RECORDS TO PROCESS –
• • • • •

(** * crypto-tracker: the chart, the formatters and the two data stores

    A shallow embedding of the parts of the React application that carry
    its arithmetic and its state transitions:

    - [Number]     the JavaScript numbers the components compute with;
    - [Text]       [toFixed], [Intl.NumberFormat] (en-US, USD),
                   [toLowerCase] and [includes];
    - [CryptoCard] [formatPrice] of components/CryptoCard.jsx;
    - [CryptoModal] [formatPrice], [renderChart] and the component state
                   of components/CryptoModal.jsx;
    - [App]        [fetchCryptos], the search filter and the render gate
                   of App.jsx.

    Numbers are idealised: a finite value is an exact rational (no
    rounding to 53 bits, no overflow, a single zero), next to [NaN] and
    the two infinities, whose arithmetic follows IEEE 754.  [toFixed] is
    modelled below 10^21, where it prints positional digits.  The code
    computes in doubles, which round; the theorems on the chart and on
    the formatters are therefore stated on what rounding keeps: values
    at inputs where each operation is exact, orders and bounds, the
    form of a printed figure, and the expression the code computes a
    value by, rather than a closed form of it.

    Strings are bytes.  [toLowerCase] and [toUpperCase] change ASCII
    letters only; a theorem that needs more of them than the code's own
    calls is stated for ASCII text ([Text.ascii_only]). *)

From Stdlib Require Import ZArith QArith Qcanon Qround Lqa.
From Stdlib Require Import List String Ascii Bool Lia.
From Stdlib Require Import DecimalString.
From Stdlib Require DecimalFacts DecimalPos DecimalN.
Import ListNotations.

Local Open Scope Z_scope.

(* ------------------------------------------------------------------ *)
(** ** JavaScript numbers *)

Module Number.

Inductive num : Type :=
| NaN
| Inf (positive : bool)
| Fin (q : Qc).

Definition of_Z (z : Z) : num := Fin (Q2Qc (inject_Z z)).
Definition of_nat (n : nat) : num := of_Z (Z.of_nat n).
Definition of_Q (q : Q) : num := Fin (Q2Qc q).

Definition Qc_ltb (x y : Qc) : bool :=
  match (x ?= y)%Qc with Lt => true | _ => false end.
Definition Qc_leb (x y : Qc) : bool :=
  match (x ?= y)%Qc with Gt => false | _ => true end.
Definition Qc_is0 (x : Qc) : bool := Qc_eq_bool x 0%Qc.

(** [a + b] *)
Definition add (a b : num) : num :=
  match a, b with
  | NaN, _ | _, NaN => NaN
  | Inf s, Inf t => if Bool.eqb s t then Inf s else NaN
  | Inf s, Fin _ | Fin _, Inf s => Inf s
  | Fin x, Fin y => Fin (x + y)%Qc
  end.

(** [- a] *)
Definition neg (a : num) : num :=
  match a with
  | NaN => NaN
  | Inf s => Inf (negb s)
  | Fin x => Fin (- x)%Qc
  end.

(** [a - b] *)
Definition sub (a b : num) : num := add a (neg b).

(** [a * b] *)
Definition mul (a b : num) : num :=
  match a, b with
  | NaN, _ | _, NaN => NaN
  | Inf s, Inf t => Inf (Bool.eqb s t)
  | Inf s, Fin y | Fin y, Inf s =>
      if Qc_is0 y then NaN else Inf (Bool.eqb s (Qc_ltb 0%Qc y))
  | Fin x, Fin y => Fin (x * y)%Qc
  end.

(** [a / b]; the only zero is the positive one, so [x / 0] takes the
    sign of [x] and [0 / 0] is [NaN]. *)
Definition div (a b : num) : num :=
  match a, b with
  | NaN, _ | _, NaN => NaN
  | Inf _, Inf _ => NaN
  | Inf s, Fin y => Inf (Bool.eqb s (Qc_leb 0%Qc y))
  | Fin _, Inf _ => Fin 0%Qc
  | Fin x, Fin y =>
      if Qc_is0 y
      then (if Qc_is0 x then NaN else Inf (Qc_ltb 0%Qc x))
      else Fin (x / y)%Qc
  end.

(** [a < b]: false as soon as one side is [NaN]. *)
Definition ltb (a b : num) : bool :=
  match a, b with
  | NaN, _ | _, NaN => false
  | Inf true, _ => false
  | Inf false, Inf false => false
  | Inf false, _ => true
  | Fin _, Inf s => s
  | Fin x, Fin y => Qc_ltb x y
  end.

(** [a === b] on numbers. *)
Definition eqb (a b : num) : bool :=
  match a, b with
  | Inf s, Inf t => Bool.eqb s t
  | Fin x, Fin y => Qc_eq_bool x y
  | _, _ => false
  end.

(** [a >= b] *)
Definition geb (a b : num) : bool := ltb b a || eqb a b.

(** [a <= b] *)
Definition leb (a b : num) : bool := ltb a b || eqb a b.

(** Truthiness of a number: [0] and [NaN] are falsy. *)
Definition truthy (a : num) : bool :=
  match a with
  | NaN => false
  | Inf _ => true
  | Fin x => negb (Qc_is0 x)
  end.

(** [a || b] on numbers. *)
Definition or_else (a b : num) : num := if truthy a then a else b.

Definition min2 (a b : num) : num :=
  match a, b with
  | NaN, _ | _, NaN => NaN
  | _, _ => if ltb b a then b else a
  end.

Definition max2 (a b : num) : num :=
  match a, b with
  | NaN, _ | _, NaN => NaN
  | _, _ => if ltb a b then b else a
  end.

(** [Math.min(...l)] and [Math.max(...l)]: the fold starts at the
    infinity that is neutral for it. *)
Definition Math_min (l : list num) : num := fold_left min2 l (Inf true).
Definition Math_max (l : list num) : num := fold_left max2 l (Inf false).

• • • • •

TASK –
Using the entries above, print each one again without any alteration.

SOLUTION FOR THIS EXERCISE –
(** * crypto-tracker: the chart, the formatters and the two data stores

    A shallow embedding of the parts of the React application that carry
    its arithmetic and its state transitions:

    - [Number]     the JavaScript numbers the components compute with;
    - [Text]       [toFixed], [Intl.NumberFormat] (en-US, USD),
                   [toLowerCase] and [includes];
    - [CryptoCard] [formatPrice] of components/CryptoCard.jsx;
    - [CryptoModal] [formatPrice], [renderChart] and the component state
                   of components/CryptoModal.jsx;
    - [App]        [fetchCryptos], the search filter and the render gate
                   of App.jsx.

    Numbers are idealised: a finite value is an exact rational (no
    rounding to 53 bits, no overflow, a single zero), next to [NaN] and
    the two infinities, whose arithmetic follows IEEE 754.  [toFixed] is
    modelled below 10^21, where it prints positional digits.  The code
    computes in doubles, which round; the theorems on the chart and on
    the formatters are therefore stated on what rounding keeps: values
    at inputs where each operation is exact, orders and bounds, the
    form of a printed figure, and the expression the code computes a
    value by, rather than a closed form of it.

    Strings are bytes.  [toLowerCase] and [toUpperCase] change ASCII
    letters only; a theorem that needs more of them than the code's own
    calls is stated for ASCII text ([Text.ascii_only]). *)

From Stdlib Require Import ZArith QArith Qcanon Qround Lqa.
From Stdlib Require Import List String Ascii Bool Lia.
From Stdlib Require Import DecimalString.
From Stdlib Require DecimalFacts DecimalPos DecimalN.
Import ListNotations.

Local Open Scope Z_scope.

(* ------------------------------------------------------------------ *)
(** ** JavaScript numbers *)

Module Number.

Inductive num : Type :=
| NaN
| Inf (positive : bool)
| Fin (q : Qc).

Definition of_Z (z : Z) : num := Fin (Q2Qc (inject_Z z)).
Definition of_nat (n : nat) : num := of_Z (Z.of_nat n).
Definition of_Q (q : Q) : num := Fin (Q2Qc q).

Definition Qc_ltb (x y : Qc) : bool :=
  match (x ?= y)%Qc with Lt => true | _ => false end.
Definition Qc_leb (x y : Qc) : bool :=
  match (x ?= y)%Qc with Gt => false | _ => true end.
Definition Qc_is0 (x : Qc) : bool := Qc_eq_bool x 0%Qc.

(** [a + b] *)
Definition add (a b : num) : num :=
  match a, b with
  | NaN, _ | _, NaN => NaN
  | Inf s, Inf t => if Bool.eqb s t then Inf s else NaN
  | Inf s, Fin _ | Fin _, Inf s => Inf s
  | Fin x, Fin y => Fin (x + y)%Qc
  end.

(** [- a] *)
Definition neg (a : num) : num :=
  match a with
  | NaN => NaN
  | Inf s => Inf (negb s)
  | Fin x => Fin (- x)%Qc
  end.

(** [a - b] *)
Definition sub (a b : num) : num := add a (neg b).

(** [a * b] *)
Definition mul (a b : num) : num :=
  match a, b with
  | NaN, _ | _, NaN => NaN
  | Inf s, Inf t => Inf (Bool.eqb s t)
  | Inf s, Fin y | Fin y, Inf s =>
      if Qc_is0 y then NaN else Inf (Bool.eqb s (Qc_ltb 0%Qc y))
  | Fin x, Fin y => Fin (x * y)%Qc
  end.

(** [a / b]; the only zero is the positive one, so [x / 0] takes the
    sign of [x] and [0 / 0] is [NaN]. *)
Definition div (a b : num) : num :=
  match a, b with
  | NaN, _ | _, NaN => NaN
  | Inf _, Inf _ => NaN
  | Inf s, Fin y => Inf (Bool.eqb s (Qc_leb 0%Qc y))
  | Fin _, Inf _ => Fin 0%Qc
  | Fin x, Fin y =>
      if Qc_is0 y
      then (if Qc_is0 x then NaN else Inf (Qc_ltb 0%Qc x))
      else Fin (x / y)%Qc
  end.

(** [a < b]: false as soon as one side is [NaN]. *)
Definition ltb (a b : num) : bool :=
  match a, b with
  | NaN, _ | _, NaN => false
  | Inf true, _ => false
  | Inf false, Inf false => false
  | Inf false, _ => true
  | Fin _, Inf s => s
  | Fin x, Fin y => Qc_ltb x y
  end.

(** [a === b] on numbers. *)
Definition eqb (a b : num) : bool :=
  match a, b with
  | Inf s, Inf t => Bool.eqb s t
  | Fin x, Fin y => Qc_eq_bool x y
  | _, _ => false
  end.

(** [a >= b] *)
Definition geb (a b : num) : bool := ltb b a || eqb a b.

(** [a <= b] *)
Definition leb (a b : num) : bool := ltb a b || eqb a b.

(** Truthiness of a number: [0] and [NaN] are falsy. *)
Definition truthy (a : num) : bool :=
  match a with
  | NaN => false
  | Inf _ => true
  | Fin x => negb (Qc_is0 x)
  end.

(** [a || b] on numbers. *)
Definition or_else (a b : num) : num := if truthy a then a else b.

Definition min2 (a b : num) : num :=
  match a, b with
  | NaN, _ | _, NaN => NaN
  | _, _ => if ltb b a then b else a
  end.

Definition max2 (a b : num) : num :=
  match a, b with
  | NaN, _ | _, NaN => NaN
  | _, _ => if ltb a b then b else a
  end.

(** [Math.min(...l)] and [Math.max(...l)]: the fold starts at the
    infinity that is neutral for it. *)
Definition Math_min (l : list num) : num := fold_left min2 l (Inf true).
Definition Math_max (l : list num) : num := fold_left max2 l (Inf false).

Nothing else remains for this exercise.